More than a decade ago, International Medical Corps partnered with Save the Children and Action Against Hunger to create a team that provides program support for nutrition in emergencies (NiE) to help governments and organizations strengthen their responses. A few years later, this technical support team found a permanent home in the Global Nutrition Cluster (GNC), led by UNICEF—and expanded its pool of partners to include other members of the GNC, increasing the capacity to provide tailored guidance and advice, coordination assistance, training, quick remote support, a roster of technical consultants and extensive in-depth remote or in-country support.
International Medical Corps plays a vital role in the GNC’s operations team—which is responsible for delivering direct programming support to country nutrition clusters, sectors and partners—and co-leads, with UNICEF, the Global Thematic Working Group on Wasting. Though most of our Nutrition technical-unit team members dedicate some of their time to the GNC CT and global-level working groups, International Medical Corps also employs Martha Nakakande as a full-time advisor for the GNC. Martha also supports the nutrition programs at International Medical Corps’ Central African Republic, Chad and Mali missions.

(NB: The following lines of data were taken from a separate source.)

(** * OSRS Trade Tracker: ingestion and aggregation engine

    A shallow embedding of [database/db.js] (the SQLite record store and its
    three aggregations) and of [processCsvFile] in [routes/index.js] (row
    normalisation and the import loop), with the properties of the
    specification stated over it.

    Modelling conventions.
    - A JavaScript string is a [string] of code units below 256.
    - A JavaScript number holding an integer is a [Z]; the results of the two
      divisions of the timeline ([roi], [growth]) are exact rationals [Q].
      Rounding of IEEE doubles is not modelled.
    - [undefined] and SQL [NULL] are [None].
    - [CURRENT_TIMESTAMP] is a number of seconds since the epoch; [DATE(..)]
      of it is the day number.
    - A promise is a computation in the monad [M] below: it threads the
      database and the environment, and resolves ([Ok]) or rejects ([Err]). *)

From Stdlib Require Import ZArith QArith Qround List Permutation Sorted Lia.
From Stdlib Require Import Ascii String.
From stdpp Require Import base strings gmap sorting.
Import ListNotations.

#[local] Open Scope string_scope.
#[local] Open Scope list_scope.
#[local] Open Scope Z_scope.

(** ** JavaScript values used by the row normaliser *)

Module Js.

(** [a || b] on values that are a string or [undefined]: the empty string
    and [undefined] are falsy. *)
Definition or_str (a b : option string) : option string :=
  match a with
  | Some s => if String.eqb s "" then b else a
  | None => b
  end.

(** [a || b] on numbers; [None] is [NaN], [null] or [undefined], and 0 is
    falsy as well. *)
Definition or_num (a b : option Z) : option Z :=
  match a with
  | Some n => if n =? 0 then b else a
  | None => b
  end.

(** [x || 0] on a number. *)
Definition or_zero (x : option Z) : Z :=
  match x with
  | Some n => if n =? 0 then 0 else n
  | None => 0
  end.

(** WhiteSpace and LineTerminator code units below 256. *)
Definition is_white_space (c : ascii) : bool :=
  let n := nat_of_ascii c in
  ((n =? 9) || (n =? 10) || (n =? 11) || (n =? 12) || (n =? 13)
   || (n =? 32) || (n =? 160))%nat.

Fixpoint trim_start (s : string) : string :=
  match s with
  | String c rest => if is_white_space c then trim_start rest else s
  | EmptyString => EmptyString
  end.

(** The value of a code unit as a digit of the given radix (10 or 16). *)
Definition digit_value (radix : Z) (c : ascii) : option Z :=
  let n := Z.of_nat (nat_of_ascii c) in
  let v :=
    if (48 <=? n) && (n <=? 57) then Some (n - 48)
    else if (97 <=? n) && (n <=? 122) then Some (n - 87)
    else if (65 <=? n) && (n <=? 90) then Some (n - 55)
    else None in
  match v with
  | Some d => if d <? radix then Some d else None
  | None => None
  end.

(** The longest prefix of radix digits, read left to right; [acc] is the
    value read so far, or [None] before the first digit. *)
Fixpoint parse_digits (radix : Z) (acc : option Z) (s : string) : option Z :=
  match s with
  | String c rest =>
      match digit_value radix c with
      | Some d => parse_digits radix (Some (default 0 acc * radix + d)) rest
      | None => acc
      end
  | EmptyString => acc
  end.

Definition strip_sign (s : string) : Z * string :=
  match s with
  | String "-" rest => (-1, rest)
  | String "+" rest => (1, rest)
  | _ => (1, s)
  end.

Definition strip_hex_prefix (s : string) : Z * string :=
  match s with
  | String "0" (String "x" rest) => (16, rest)
  | String "0" (String "X" rest) => (16, rest)
  | _ => (10, s)
  end.

(** [parseInt(s)] with no radix argument. *)
Definition parseInt_string (s : string) : option Z :=
  let '(sign, s1) := strip_sign (trim_start s) in
  let '(radix, s2) := strip_hex_prefix s1 in
  match parse_digits radix None s2 with
  | Some n => Some (sign * n)
  | None => None
  end.

(** [parseInt(v)]: the argument is first converted with ToString, and
    ToString(undefined) is "undefined". *)
Definition parseInt (v : option string) : option Z :=
  match v with
  | Some s => parseInt_string s
  | None => parseInt_string "undefined"
  end.

End Js.

(** ** The row normaliser of [processCsvFile] *)

(** A parsed CSV line: header name to cell text. *)
Abbreviation CsvRow := (gmap string string).

(** The object literal [record] built for each row. Its fields live in the
    module [Rec]; the plain names are kept for the columns of the table. *)
Module Rec.
Record t := {
  firstBuyTime : option string;
  lastSellTime : option string;
  account : option string;
  item : option string;
  status : option string;
  bought : Z;
  sold : Z;
  avgBuyPrice : Z;
  avgSellPrice : Z;
  tax : Z;
  profit : Z;
  profitEa : Z
}.
End Rec.

Definition text_field (row : CsvRow) (label key : string) : option string :=
  Js.or_str (row !! label) (row !! key).

Definition int_field (row : CsvRow) (label key : string) : Z :=
  Js.or_zero (Js.parseInt (Js.or_str (row !! label) (row !! key))).

Definition normalize (row : CsvRow) : Rec.t :=
  {| Rec.firstBuyTime := text_field row "First buy time" "first_buy_time";
     Rec.lastSellTime := text_field row "Last sell time" "last_sell_time";
     Rec.account := text_field row "Account" "account";
     Rec.item := text_field row "Item" "item";
     Rec.status := text_field row "Status" "status";
     Rec.bought := int_field row "Bought" "bought";
     Rec.sold := int_field row "Sold" "sold";
     Rec.avgBuyPrice := int_field row "Avg. buy price" "avg_buy_price";
     Rec.avgSellPrice := int_field row "Avg. sell price" "avg_sell_price";
     Rec.tax := int_field row "Tax" "tax";
     Rec.profit := int_field row "Profit" "profit";
     Rec.profitEa := int_field row "Profit ea." "profit_ea" |}.

(** ** Stable sorting

    [Array.prototype.sort] with a comparator and the sorter behind
    [ORDER BY] are modelled by one stable insertion sort: [before y x] says
    that [y] has to come strictly before [x]; elements that are not ordered
    by [before] keep their relative position. *)

Section Sorting.
Context {A : Type}.
Variable before : A -> A -> bool.

Fixpoint insert_by (x : A) (l : list A) : list A :=
  match l with
  | [] => [x]
  | y :: l' => if before y x then y :: insert_by x l' else x :: l
  end.

Definition sort_by (l : list A) : list A := fold_right insert_by [] l.
End Sorting.

(** [ORDER BY key DESC] and [ORDER BY key] (ascending). *)
Definition sort_desc {A} (key : A -> Z) : list A -> list A :=
  sort_by (fun y x => key x <? key y).

Definition sort_asc {A} (key : A -> Z) : list A -> list A :=
  sort_by (fun y x => key y <? key x).

Definition sumZ (l : list Z) : Z := fold_right Z.add 0 l.

(** ** The table [trading_records] *)

(** One stored row. [account], [item] and [status] are declared [NOT NULL];
    the two time columns are nullable. The numeric columns always receive a
    number from [insertRecord]. *)
Record Row := {
  id : Z;
  first_buy_time : option string;
  last_sell_time : option string;
  account : string;
  item : string;
  status : string;
  bought : Z;
  sold : Z;
  avg_buy_price : Z;
  avg_sell_price : Z;
  tax : Z;
  profit : Z;
  profit_ea : Z;
  import_date : Z
}.

(** The rows of the table in rowid order. *)
Abbreviation Table := (list Row).

Module Sql.

(** [a = b] in a [WHERE] clause or a [UNIQUE] index, with the default
    [BINARY] collation: byte-wise equality, and never true when a side is
    [NULL]. *)
Definition eq_text (a b : option string) : bool :=
  match a, b with
  | Some x, Some y => String.eqb x y
  | _, _ => false
  end.

(** [UPPER(x)]: folds the ASCII letters only. *)
Definition upper_char (c : ascii) : ascii :=
  let n := nat_of_ascii c in
  if ((97 <=? n) && (n <=? 122))%nat then ascii_of_nat (n - 32) else c.

Fixpoint upper (s : string) : string :=
  match s with
  | String c rest => String (upper_char c) (upper rest)
  | EmptyString => EmptyString
  end.

(** [COUNT(expr)] counts the rows on which [expr] is not [NULL]. *)
Definition count_non_null {A} (l : list (option A)) : nat :=
  length (List.filter (fun o => match o with Some _ => true | None => false end) l).

(** [SUM(expr)] is [NULL] on no rows. *)
Definition sum (l : list Z) : option Z :=
  match l with
  | [] => None
  | _ => Some (sumZ l)
  end.

(** [DATE(import_date)]: the day number of a timestamp in seconds. *)
Definition date (t : Z) : Z := t / 86400.

End Sql.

Martha focuses primarily on infant and young-child feeding and the management of wasting, providing NiE support to partners and clusters. She has supported multiple countries, including Burkina Faso, the Central African Republic, Chad, the Democratic Republic of the Congo, Ethiopia, Myanmar, Nepal, Nigeria, Somalia, South Sudan, Sudan, Syria, Ukraine and Zambia. She also provides support at the global level through the various working groups and platforms linked to wasting programming, co-chairs the cluster’s Anti-Racism and Localization Working Group and Adult Malnutrition Working Group, co-chairs the Core Group’s Nutrition Working Group and is a member of various other working groups in the GNC.
Martha has also supported the development of the GNC’s Moderate Wasting Initiative (MWI), piloting activities in Nepal and remotely supporting activities in Madagascar. The MWI’s role is to help country-level actors come up with effective context-specific solutions to bring the management of moderate wasting to scale. In Nepal, Martha supported an MWI pilot that implemented the Rapid Nutrition Determinants Assessment to understand the key determining factors of malnutrition and how they interact with one another, to figure out which factors the community perceived to most likely be causing wasting. Using the findings, team members then looked at these factors in the context of specific and sensitive nutrition programs that already existed to identify resources and interventions that could be used to prevent and manage wasting.

“The support we provide is really diverse,” Martha says. “We’re doing everything from providing capacity strengthening for programs, to developing or reviewing guidance, to supporting localization efforts in the humanitarian space.”
During the COVID-19 pandemic, Martha worked on simplified approaches for treating wasting, and continued to support countries in this crucial area—helping nutrition clusters in countries such as Myanmar, Nigeria and Somalia develop strategies and guidance for continuing nutrition programs when there are supply disruptions or shortages. She is currently working with the West and Central African region offices of UNICEF to review and adapt the guidance on nutrition programming in the absence of supplies.
Capacity Strengthening in Somalia
The Somalia Nutrition Cluster coordinator and the country’s Ministry of Health conducted a capacity assessment determining that the country’s stabilization centers—inpatient facilities where children with severe acute malnutrition can receive treatment—needed capacity strengthening to improve their management of severe malnutrition. In line with the GNC’s localization agenda—which International Medical Corps supports—Martha and our Somalia mission supported nearly 50 local organizations with two cohorts of capacity strengthening training in 2022 and 2023. These local actors participated in seven days of classroom training and practical sessions at the International Medical Corps stabilization center in the Galkayo Hospital. Our Somalia nutrition team then followed up with the trained participants and visited their stabilization centers to provide on-the-job support.

Some of the reported improvements after this post-training support included:
- better general organization of the stabilization facilities;
- better medical and therapeutic care, thanks to a better understanding of treatment protocols;
- improvements in measurements, such as mid-upper arm circumference, that track children’s nutrition status; and
- improvements in how stabilization center staff compile and file information.
“It’s quite an intriguing support that we did, and I really wish it could be done for so many other local, national actors because localization is so important for sustainability,” Martha says.
That’s why the GNC continues to work toward greater localization, and why International Medical Corps will continue our vital role with the GNC, working with local partners around the world so that they can expand their own reach and more effectively help their communities.